Protecting overweight workers

05 February 2010
Protecting overweight workers

Although there is no formal legal protection for overweight people, employers should be wary of other ways in which they can bring discrimination claims. James Hall examines the issues surrounding obesity in the workplace.


Press reports often draw attention to the problem of obesity in the UK and how it affects the workplace. The Size Acceptance Movement (SAM) recently staged a demonstration outside the offices of the Mayor of London, calling for legal protection for overweight workers.

With media reports on the rise of overweight people being discriminated against and even attacked in public, SAM is just part of a growing voice for formal legal protection. Yet, on the other hand, the US Government has acknowledged that it is more expensive to employ an overweight person and that they are generally less productive in the workplace.

So where do employers stand and what is the likelihood of such legislation being introduced?


Under current UK law, there is no formal protection for the overweight. Instead, laws protect employees or prospective employees against discrimination on the grounds of sex, race, disability, sexual orientation, religion or belief and age.

However, depending on their complaint, it may be possible for overweight people to bring actions within the current laws, albeit indirectly. There are claims that overweight women are treated less favourably than overweight men; if this is the case, then there may be an action for discrimination on the grounds of sex. Similarly, if an older overweight employee is treated less favourably than a younger (and thinner) counterpart, then this could form the basis for an age discrimination claim. Further, if a person can show that their size has been caused by a disability, then they can turn to disability discrimination.
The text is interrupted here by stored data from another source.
Lemma last_final_turn_wins_witness :
  answers (scripted true 8
             (completed (stream_of [AgentTurn "A" [];
                                    ToolResult "get_time" "12:00";
                                    AgentTurn "B" []])))
          "what time is it" "B".
Proof.
  apply (proj2 (last_final_turn_wins
                  (scripted true 8
                     (completed (stream_of [AgentTurn "A" [];
                                            ToolResult "get_time" "12:00";
                                            AgentTurn "B" []])))
                  "what time is it"
                  (stream_of [AgentTurn "A" [];
                              ToolResult "get_time" "12:00";
                              AgentTurn "B" []])
                  eq_refl
                  (ex_intro _ (fun _ _ =>
                     completed (stream_of [AgentTurn "A" [];
                                           ToolResult "get_time" "12:00";
                                           AgentTurn "B" []]))
                     (conj eq_refl (conj eq_refl eq_refl))))
               "get_time" "12:00").
  reflexivity.
Defined.

(* ------------------------------------------------------------------ *)
(** ** Fallback rule *)

(** C3, as the specification states it, fails: for a stream that ends in a
    tool result of 201 characters the response is the whole result, which is
    not the 200-character preview the trace holds. *)
Lemma fallback_is_not_the_preview :
  spec_lastNonToolAgentText
    [AgentTurn "" [mkToolCall "web_search" "rocq"];
     ToolResult "web_search" (PyStr.replicate 201 "x")] = ""
  /\ fst (query (scripted true 8
                   (completed (stream_of
                      [AgentTurn "" [mkToolCall "web_search" "rocq"];
                       ToolResult "web_search" (PyStr.replicate 201 "x")])))
                "search for rocq")
     = Returned (Success (PyStr.replicate 201 "x")
                         [mkStep "web_search" (PyStr.replicate 200 "x")])
  /\ PyStr.replicate 201 "x" <> PyStr.replicate 200 "x".
Proof.
  split; [reflexivity|]. split; [vm_compute; reflexivity|].
  intros E. apply (f_equal String.length) in E. vm_compute in E. discriminate E.
Qed.

(** C3 (amended): with verbose logging on and a stream that ends normally
    after at least one message, if no agent turn without tool requests has
    non-empty text then the final response is the content of the very last
    message of the stream; in particular a stream ending in a tool result
    yields that tool's whole result text, of any length and possibly
    empty. *)
Theorem fallback_to_last_message (self : MCPClient) (q : string) (cs : list Chunk) :
  verbose (config self) = true ->
  streams self q cs ->
  (forall c, In (AIMessage c []) (streamed cs) -> c = "") ->
  (streamed cs <> [] ->
   answers self q (content (last (streamed cs) (HumanMessage ""))))
  /\ (forall events n raw,
        cs = stream_of (events ++ [ToolResult n raw]) ->
        answers self q raw).
Proof.
  intros V S H.
  assert (G : streamed cs <> [] ->
              answers self q (content (last (streamed cs) (HumanMessage "")))).
  { intros Hne. unfold answers. rewrite (query_verbose self q cs V S).
    rewrite (extract_response_fallback _ H Hne). eauto. }
  split; [exact G|].
  intros events n raw E.
  assert (L : streamed cs = map message_of_event events ++ [ToolMessage n raw]).
  { subst cs. now rewrite streamed_stream_of, map_app. }
  replace raw with (content (last (streamed cs) (HumanMessage ""))).
  - apply G. rewrite L. intros C. now apply app_eq_nil in C as [_ C].
  - rewrite L, last_last. reflexivity.
Qed.

Lemma fallback_to_last_message_witness :
  answers (scripted true 8
             (completed (stream_of
                ([AgentTurn "" [mkToolCall "get_time" ""]]
                 ++ [ToolResult "get_time" "12:00"]))))
          "what time is it" "12:00".
Proof.
  refine (proj2 (fallback_to_last_message
                   (scripted true 8
                      (completed (stream_of
                         ([AgentTurn "" [mkToolCall "get_time" ""]]
                          ++ [ToolResult "get_time" "12:00"]))))
                   "what time is it"
                   (stream_of ([AgentTurn "" [mkToolCall "get_time" ""]]
                               ++ [ToolResult "get_time" "12:00"]))
                   eq_refl _ _)
                [AgentTurn "" [mkToolCall "get_time" ""]] "get_time" "12:00"
                eq_refl).
  - exists (fun _ _ =>
              completed (stream_of
                 ([AgentTurn "" [mkToolCall "get_time" ""]]
                  ++ [ToolResult "get_time" "12:00"]))).
    repeat split.
  - intros c [E|[E|[]]]; discriminate E.
Defined.

(* ------------------------------------------------------------------ *)
(** ** Step trace *)

Lemma take_length n : forall s,
  String.length (PyStr.take n s) = Nat.min n (String.length s).
Proof.
  induction n as [|n IH]; intros [|c s]; simpl; auto.
Qed.

Lemma take_all n : forall s, String.length s <= n -> PyStr.take n s = s.
Proof.
  induction n as [|n IH]; intros [|c s] H; simpl in *; try reflexivity; try lia.
  f_equal. apply IH. lia.
Qed.

Lemma string_length_app (a b : string) :
  String.length (a ++ b)%string = String.length a + String.length b.
Proof. induction a as [|c a IH]; simpl; auto. Qed.

Lemma trace_entries_cons_tool n raw msgs :
  trace_entries (ToolMessage n raw :: msgs)
    = mkStep n (PyStr.take preview_bound raw) :: trace_entries msgs.
Proof. reflexivity. Qed.

Lemma trace_entries_cons_other m msgs :
  is_tool_message m = false -> trace_entries (m :: msgs) = trace_entries msgs.
Proof. destruct m; [reflexivity|reflexivity|discriminate]. Qed.

Lemma trace_entry_for_take n raw :
  trace_entry_for (ToolMessage n raw) (mkStep n (PyStr.take preview_bound raw)).
Proof.
  unfold trace_entry_for. cbn [tool result]. rewrite take_length.
  repeat split.
  - apply Nat.le_min_l.
  - apply take_all.
  - apply Nat.min_l. lia.
Qed.

Lemma trace_entries_sound msgs :
  Forall2 trace_entry_for (filter is_tool_message msgs) (trace_entries msgs).
Proof.
  induction msgs as [|m msgs IH]; [constructor|].
  destruct (is_tool_message m) eqn:T.
  - destruct m as [c|c tcs|n raw]; try discriminate T.
    rewrite trace_entries_cons_tool. cbn [filter is_tool_message].
    constructor; [apply trace_entry_for_take|exact IH].
  - rewrite (trace_entries_cons_other m msgs T). cbn [filter]. now rewrite T.
Qed.

Lemma trace_entries_bounded msgs :
  Forall (fun st => String.length (result st) <= preview_bound)
         (trace_entries msgs).
Proof.
  induction msgs as [|m msgs IH]; [constructor|].
  destruct (is_tool_message m) eqn:T.
  - destruct m as [c|c tcs|n raw]; try discriminate T.
    rewrite trace_entries_cons_tool. constructor; [|exact IH].
    cbn [result]. rewrite take_length. apply Nat.le_min_l.
  - now rewrite (trace_entries_cons_other m msgs T).
Qed.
If a person cannot show any form of legal discrimination, but believes they are being mistreated by their employer or another member of staff, then they could raise a formal grievance, which, if not dealt with appropriately, could give rise to a claim for constructive dismissal. However, in most cases there is no straightforward protection for overweight employees.


Despite arguments from "fat activists", it appears unlikely that specific laws will be introduced in the UK in the near future. Many people are of the view that legislation to protect the overweight would be difficult to define and therefore the issue should not be enshrined in law: at what point is a person considered to be overweight for the purposes of legal protection and how can this be measured in a way that is not arbitrary?

Others take the view that weight is a matter that is generally within the control of the individual and should not therefore be afforded legal protection. Under discrimination laws, alcoholism and drug addiction are excluded on this basis. Additionally, where an individual's weight is the result of a medical condition beyond their control, they will in any event be covered by disability discrimination.

A further argument is that issues surrounding overweight people come very close to the wider issue of how people look. If there is protection for overweight people, then why should this not be extended to people of unusual height, or those with an unusual physical appearance? Care needs to be taken to ensure that discrimination laws do not cover too wide a range of the workforce.

The Government's Equality Bill to be implemented next year does not include any protection for the overweight, perhaps for the reasons outlined above, or perhaps because the Government simply does not think there is any need for it.


Although there is no formal legal protection for overweight people, employers should be wary of other ways in which they can bring claims, as outlined above. Care should be taken to treat all employees of equal qualification in the same way.